Activity =>
Scan the records below and copy every line that contains the string "unfold".

───── Extracted material ─────

(* ===== verification/Timer.v ===== *)
(** * The polling timer and NAPI

    Reception is driven by a timer that hands over to NAPI when a packet has
    arrived, and by a poll function that hands back to the timer when the ring
    is empty.  [add_timer] on a timer that is already pending is a kernel bug,
    so the handlers must keep the two states apart.  The state machine is read
    off the trace; the expiry of the timer is an event of its own. *)

From S2P Require Import Prelude Mem Occp Opcode Kernel Packet Stream Xmit Poll Ring Ghost Genl.

Fixpoint timer_pending (tr : list event) : bool :=
  match tr with
  | [] => false
  | EvAddTimer _ :: _ => true
  | EvDelTimer :: _ | EvTimerFired :: _ => false
  | _ :: tr => timer_pending tr
  end.

Fixpoint napi_scheduled (tr : list event) : bool :=
  match tr with
  | [] => false
  | EvNapiSchedule :: _ => true
  | EvNapiComplete :: _ => false
  | _ :: tr => napi_scheduled tr
  end.

(** No [add_timer] of a pending timer. *)
Fixpoint timers_ok (tr : list event) : bool :=
  match tr with
  | [] => true
  | EvAddTimer _ :: tr => negb (timer_pending tr) && timers_ok tr
  | _ :: tr => timers_ok tr
  end.

(** Events that do not concern the timer or NAPI. *)
Definition untimed (e : event) : Prop :=
  match e with
  | EvAddTimer _ | EvDelTimer | EvTimerFired | EvNapiSchedule | EvNapiComplete => False
  | _ => True
  end.

Lemma untimed_app es tr :
  Forall untimed es →
  timer_pending (es ++ tr) = timer_pending tr ∧
  napi_scheduled (es ++ tr) = napi_scheduled tr ∧ timers_ok (es ++ tr) = timers_ok tr.
Proof. induction 1 as [|e es He _ IH]; [done|]. by destruct e. Qed.

Section Timer.
Context `{Kernel}.

Local Ltac allowed := quiet ltac:(intros; exact I).

Lemma poll_loop_untimed fuel budget n_rx bi : emits untimed (poll_loop fuel budget n_rx bi).
Proof.
  revert n_rx bi. induction fuel as [|fuel IH]; intros n_rx bi; simpl;
    unfold poll_body, rx_doorbell, rx_advance, wr32; allowed.
Qed.

(** A poll either completes and restarts the timer, or stays scheduled. *)
Lemma poll_events budget s r s' :
  nf10_napi_struct_poll budget s = Ok r s' →
  ∃ es, Forall untimed es ∧
    (trace s' = es ++ trace s ∨
     ∃ e, trace s' = EvAddTimer e :: EvNapiComplete :: es ++ trace s).
Proof.
  unfold nf10_napi_struct_poll. erewrite bind_ok by reflexivity. erewrite bind_ok by reflexivity.
  unfold bind at 1. destruct (poll_loop _ _ _ _ s) as [[k b] s1| |] eqn:E; try done.
  destruct (poll_loop_untimed _ _ _ _ _ _ _ E) as (es & Hes & Hun).
  erewrite bind_ok by reflexivity. unfold bind at 1, rd32 at 1.
  destruct (load32 _ _); [|done].
  destruct (_ =? 0); intros [= _ <-]; exists es; (split; [done|]); simpl; rewrite Hes; eauto.
Qed.

(** The timer callback either schedules NAPI or restarts the timer. *)
Lemma cb_events s s' :
  rx_poll_timer_cb s = Ok tt s' →
  trace s' = EvNapiSchedule :: trace s ∨ ∃ e, trace s' = EvAddTimer e :: trace s.
Proof.
  unfold rx_poll_timer_cb. erewrite bind_ok by reflexivity. unfold bind at 1, rd32 at 1.
  destruct (load32 _ _); [|done]. destruct (_ =? 1); intros [= <-]; simpl; eauto.
Qed.

(** ** The machine *)

Inductive timer_step : drv → drv → Prop :=
  | TimerFires s s' :
      timer_pending (trace s) = true →
      (emit EvTimerFired ;; rx_poll_timer_cb) s = Ok tt s' → timer_step s s'
  | NapiPolls s b r s' :
      napi_scheduled (trace s) = true → nf10_napi_struct_poll b s = Ok r s' → timer_step s s'
  | Disabled s info r s' :
      genl_cmd_napi_disable info s = Ok r s' → timer_step s s'
  | Enabled s info r s' :
      napi_scheduled (trace s) = false → genl_cmd_napi_enable info s = Ok r s' → timer_step s s'
  | Transmits s skb p r s' :
      nf10_ndo_start_xmit skb p s = Ok r s' → timer_step s s'.

(** Never both pending and scheduled, and no pending timer was added again. *)
Definition timer_inv (s : drv) : Prop :=
  timers_ok (trace s) = true ∧
  (timer_pending (trace s) = true → napi_scheduled (trace s) = false).

Lemma xmit_untimed skb p : emits untimed (nf10_ndo_start_xmit skb p).
Proof.
  unfold nf10_ndo_start_xmit, nf10_ghost_xmit, tx_drop, get_iface_from_netdev, or_fault, rd_bytes,
    wr32. allowed.
Qed.

Lemma timer_step_inv s s' : timer_inv s → timer_step s s' → timer_inv s'.
Proof.
  intros [Hok Hex] Hstep. unfold timer_inv.
  destruct Hstep as [s s' Hp Hrun|s b r s' Hs Hrun|s info r s' Hrun|s info r s' Hs Hrun
                    |s skb p r s' Hrun].
  - destruct (cb_events _ _ Hrun) as [->|[e ->]]; simpl; auto.
  - destruct (poll_events _ _ _ _ Hrun) as (es & Hes & [->|[e ->]]);
      destruct (untimed_app es (trace s) Hes) as (E1 & E2 & E3); simpl; rewrite E1, ?E2, E3; auto.
    assert (timer_pending (trace s) = false) as ->.
    { destruct (timer_pending (trace s)); [|done]. by rewrite Hex in Hs. }
    by rewrite Hok.
  - injection Hrun as _ <-. simpl. by split.
  - injection Hrun as _ <-. simpl. split; [by rewrite Hok|done].
  - destruct (xmit_untimed _ _ _ _ _ Hrun) as (es & -> & Hes).
    destruct (untimed_app es (trace s) Hes) as (E1 & E2 & E3). by rewrite E1, E2, E3.
Qed.

(** While polling is not disabled it never stops: one of the two is on. *)
Lemma timer_step_live s s' :
  timer_step s s' → (timer_pending (trace s) || napi_scheduled (trace s)) = true →
  (timer_pending (trace s') || napi_scheduled (trace s')) = true ∨
  ∃ info r, genl_cmd_napi_disable info s = Ok r s'.
Proof.
  intros Hstep Hon.
  destruct Hstep as [s s' Hp Hrun|s b r s' Hs Hrun|s info r s' Hrun|s info r s' Hs Hrun
                    |s skb p r s' Hrun]; [left|left|right|left|left].
  - destruct (cb_events _ _ Hrun) as [->|[e ->]]; simpl; auto.
  - destruct (poll_events _ _ _ _ Hrun) as (es & Hes & [->|[e ->]]);
      destruct (untimed_app es (trace s) Hes) as (E1 & E2 & E3); simpl; rewrite ?E1, ?E2; auto.
  - eauto.
  - injection Hrun as _ <-. done.
  - destruct (xmit_untimed _ _ _ _ _ Hrun) as (es & -> & Hes).
    destruct (untimed_app es (trace s) Hes) as (E1 & E2 & E3). by rewrite E1, E2.
Qed.

Lemma timer_run_inv s s' : rtc timer_step s s' → timer_inv s → timer_inv s'.
Proof. induction 1; eauto using timer_step_inv. Qed.

(** Enabling polling while NAPI is scheduled leads to the kernel bug as soon
    as a poll finds the ring empty. *)
Lemma enable_scheduled_breaks s info s1 b s2 :
  napi_scheduled (trace s) = true → genl_cmd_napi_enable info s = Ok 0 s1 →
  nf10_napi_struct_poll b s1 = Ok 0 s2 → napi_scheduled (trace s2) = false →
  timers_ok (trace s2) = false.
Proof.
  intros Hs He Hp Hc. injection He as <-.
  destruct (poll_events _ _ _ _ Hp) as (es & Hes & [E|[e E]]);
    destruct (untimed_app es (EvAddTimer (u64 (k_jiffies (trace s) + RX_POLL_INTERVAL))
      :: EvDelTimer :: trace s) Hes) as (E1 & E2 & E3); simpl in E.
  - rewrite E, E2 in Hc. simpl in Hc. by rewrite Hs in Hc.
  - rewrite E. simpl. by rewrite E1.
Qed.

End Timer.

─────

Answer area =>
    unfold poll_body, rx_doorbell, rx_advance, wr32; allowed.
  unfold nf10_napi_struct_poll. erewrite bind_ok by reflexivity. erewrite bind_ok by reflexivity.
  unfold bind at 1. destruct (poll_loop _ _ _ _ s) as [[k b] s1| |] eqn:E; try done.
  erewrite bind_ok by reflexivity. unfold bind at 1, rd32 at 1.
  unfold rx_poll_timer_cb. erewrite bind_ok by reflexivity. unfold bind at 1, rd32 at 1.
  unfold nf10_ndo_start_xmit, nf10_ghost_xmit, tx_drop, get_iface_from_netdev, or_fault, rd_bytes,
  intros [Hok Hex] Hstep. unfold timer_inv.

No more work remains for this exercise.